La mayoría de los delincuentes conservan un fondo de moralidad que es posible explotar, son sensibles al rechazo de la sociedad, sienten desprecio por sí mismos, anhelan el perdón de sus allegados y de la comunidad y reconocen a menudo que merecen la sanción que se le ha impuesto

En esta misma columna, edición N° 138, de mayo de 2003, al referirme a la cárcel en el Ecuador como una institución perversa decía que su universo es horrible, donde toda veleidad de remordimiento desaparece para en su lugar alimentar un profundo sentimiento de revancha. Las cárceles convertidas en meros lugares de exclusión y segregación son sinónimo de injusticia y sufrimiento inútiles, bodegas de presos en donde no hay espacio para el desarrollo de programas eficaces de reeducación ni presupuestos penitenciarios, para resolver los conflictos individuales o sociales que el crimen suscita y le pone en una situación de crisis permanente, cuestiona su legitimidad o permanencia, y obliga a pensar en respuestas estructurales por el sistema penal vigente.

    La situación en los cincuenta centros penitenciarios en el Ecuador está peor que antes y se desenvuelve en un estado de permanente alerta y zozobra, en cuyo interior gobierna una suerte de bandas criminales que imponen su ley y desde donde, con su liderazgo y apoyo de sicarios mandan a matar.

   El gobierno declaró estado de excepción en el sistema carcelario ante el deterioro de los centros penitenciarios y los hechos criminales que se repiten de manera sistemática. Es un nuevo intento por solucionar la crisis y la reinserción, un camino lleno de obstáculos que hasta ahora solo genera grave conmoción. La defensoría del pueblo detectó diecisiete problemas en las cárceles del país. Entre estos, el hacinamiento, la corrupción, la escasa y pésima comida, la poca atención médica y psicológica y la falta de programas de rehabilitación. El estado de decepción está por encima del estado de excepción en vigencia.

   Pensar que, en una época supuestamente científica de los estudios penales, es imposible afirmar que un día la humanidad alcanzará un grado de perfección que haga innecesarias las prisiones. Y en los tiempos que corren no podemos prescindir de ellas. La sociedad moderna considera que el castigo, es decir, el hecho de establecer una correlación entre el delito y la sanción, es indispensable. Este carácter correlativo de la pena procede de la naturaleza misma del mecanismo instaurado para luchar contra la criminalidad –la amenaza penal, indispensable para la prevención-, pues pese a todos los estudios de criminología realizados hasta hoy, crímenes y delitos siguen perteneciendo al ámbito de lo impredecible y lo contingente. Hay, pues, que castigar. El castigo, no obstante, no debe atentar contra ciertos derechos inalienables del ser humano, y sobre todo, ha de ser proporcionado al principio causado y al grado de culpabilidad.
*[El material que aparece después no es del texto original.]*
Lemma edit_failure_leaves_image_witness :
  let m := Sample.editor (lit "make it brighter") in
  let reason := lit "Failed to edit image: No edited image returned by the model." in
  truthy (trim (Modal.editPrompt m)) = true ∧
  decodeFromDataUri (Modal.currentEditedImageUrl m)
    = Some (lit "U291cA==", lit "image/jpeg") ∧
  (editFoodImage Sample.key (lit "U291cA==") (lit "image/jpeg")
     (lit "make it brighter") Sample.noImage).2 = Rejected reason ∧
  (handleEdit Sample.key Sample.soup Sample.noImage m).2 = None ∧
  (handleEdit Sample.key Sample.soup Sample.noImage m).1.2 =
    {| Modal.editPrompt := lit "make it brighter";
       Modal.editingImage := false;
       Modal.error := Some (lit "Failed to edit image: " ++ reason);
       Modal.currentEditedImageUrl := imageUrl Sample.soup |}.
Proof.
  intros m reason.
  split; [reflexivity|]. split; [reflexivity|]. split; [reflexivity|].
  destruct (edit_failure_leaves_image Sample.key Sample.typeError Sample.uuid Sample.soup
              Sample.noImage m (lit "U291cA==") (lit "image/jpeg")
              (editFoodImage Sample.key (lit "U291cA==") (lit "image/jpeg")
                 (lit "make it brighter") Sample.noImage).1
              reason eq_refl eq_refl eq_refl)
    as (Hrun & _).
  split; [exact (f_equal snd Hrun)|exact (f_equal (λ r, r.1.2) Hrun)].
Defined.

Lemma empty_edit_prompt_rejected_witness :
  let m := Sample.editor (lit "   ") in
  trim (Modal.editPrompt m) = [] ∧
  handleEdit Sample.key Sample.soup (Sample.edited (lit "QnJpZ2h0")) m =
    ([],
     {| Modal.editPrompt := lit "   ";
        Modal.editingImage := false;
        Modal.error := Some (lit "Please enter an edit prompt.");
        Modal.currentEditedImageUrl := imageUrl Sample.soup |},
     None).
Proof.
  intros m. split; [reflexivity|].
  exact (proj1 (proj2 (empty_edit_prompt_rejected Sample.key Sample.typeError Sample.uuid Sample.soup
                         (Sample.edited (lit "QnJpZ2h0")) m eq_refl))).
Defined.

Lemma original_prompt_is_generation_text_witness :
  truthy (trim Sample.menu) = true ∧
  allSettle (dishesOf Sample.menu) [1; 2; 0] ∧
  Forall2 (λ success g, originalPrompt g = success.1)
    [(lit "Soup", lit "U291cA=="); (lit "Cake", lit "Q2FrZQ==")]
    (App.generatedImages
       (handleGenerateImages Sample.key Sample.typeError Sample.uuid Sample.secondFails
          [1; 2; 0] Sample.world0 (Sample.start Sample.menu)).2).
Proof.
  split; [reflexivity|]. split; [exact sample_all_settle|].
  destruct (original_prompt_is_generation_text Sample.key Sample.typeError Sample.uuid
              sample_uuid_unique Sample.secondFails [1; 2; 0] Sample.world0
              (Sample.start Sample.menu) eq_refl sample_all_settle)
    as (Hmade & _ & _).
  exact Hmade.
Defined.

(** The edit chain of the specification, run from the first click: the
    second dish fails, the soup is opened and edited twice, the edit model
    answering with PNG parts.  The history has the two edits in order, the
    payload is the second result, identifier, label and original prompt are
    those of the generation, and the header still says [image/jpeg]. *)
Example edit_chain_example :
  let ui := run Sample.key Sample.typeError Sample.uuid (initial)
              [ TypeMenu Sample.menu;
                PickStyle RUSTIC_DARK;
                ClickGenerate Sample.secondFails [1; 2; 0];
                ClickEditPhoto 0;
                TypeEditPrompt (lit "make it brighter");
                ClickApplyEdit (Sample.edited (lit "QnJpZ2h0"));
                TypeEditPrompt (lit "add steam");
                ClickApplyEdit (Sample.edited (lit "U3RlYW0=")) ] in
  App.generatedImages (app ui) =
    [ {| id := Sample.uuid 1;
         dishName := lit "Soup";
         imageUrl := lit "data:image/jpeg;base64,U3RlYW0=";
         originalPrompt := lit "Soup";
         editHistory :=
           [ {| Edit.prompt := lit "make it brighter";
                Edit.imageUrl := lit "data:image/jpeg;base64,QnJpZ2h0" |};
             {| Edit.prompt := lit "add steam";
                Edit.imageUrl := lit "data:image/jpeg;base64,U3RlYW0=" |} ] |};
      {| id := Sample.uuid 0;
         dishName := lit "Cake";
         imageUrl := lit "data:image/jpeg;base64,Q2FrZQ==";
         originalPrompt := lit "Cake";
         editHistory := [] |} ] ∧
  App.editingImage (app ui) = App.generatedImages (app ui) !! 0 ∧
  (λ request, GenAI.parts (GenAI.contents request)) <$> geminiLog (world ui) =
    [ Some [ {| GenAI.inlineData :=
                  Some {| GenAI.data := Some (lit "U291cA==");
                          GenAI.mimeType := Some (lit "image/jpeg") |};
                GenAI.text := None |};
             {| GenAI.inlineData := None;
                GenAI.text := Some (lit "make it brighter") |} ];
      Some [ {| GenAI.inlineData :=
                  Some {| GenAI.data := Some (lit "QnJpZ2h0");
                          GenAI.mimeType := Some (lit "image/jpeg") |};
                GenAI.text := None |};
             {| GenAI.inlineData := None;
                GenAI.text := Some (lit "add steam") |} ] ].
Proof. vm_compute. done. Qed.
   El drama actual de la prisión es que engendra más problemas éticos, sociales, psicológicos y económicos que los que resuelve. La rehabilitación propuesta en numerosas legislaciones penales del mundo ha contribuido en la práctica a generar frustración, desesperanza y rebeldía contra una sociedad que cierra sus puertas a los ex detenidos. La justicia sigue pues en busca de medidas de ejecución penal que respondan eficazmente a la necesidad de reinserción social y moral de los delincuentes.

Salvo casos en que el delincuente representa un peligro constante y concreto para la sociedad, se impone encontrar penas sustitutivas de la privación de libertad con auténticas virtudes educativas. Los penalistas coinciden en que la mayoría de los delincuentes conservan un fondo de moralidad que es posible explotar, son sensibles al rechazo de la sociedad, sienten desprecio por sí mismos, anhelan el perdón de sus allegados y de la comunidad por la falta cometida y reconocen a menudo que merecen la sanción que se le ha impuesto. Es frecuente que los delincuentes se entreguen voluntariamente a la policía o incluso busquen en el suicidio una liberación.

   Sólo daremos solución a los problemas penitenciarios si se los considera como subsistemas integrados, junto con otros como la justicia social, la fuerza pública y el poder judicial, en un sistema más basto, el de la sociedad en su conjunto. Ello exige la intervención de todos los sectores sociales a condición de que los prejuicios y la indiferencia no frenen la acción de sus representantes. La solución al problema que plantea el sistema penitenciario exige una concepción novedosa del régimen carcelario y la instauración de medidas de sustitución que permitan preparar al condenado para el ejercicio de una ciudadanía responsable.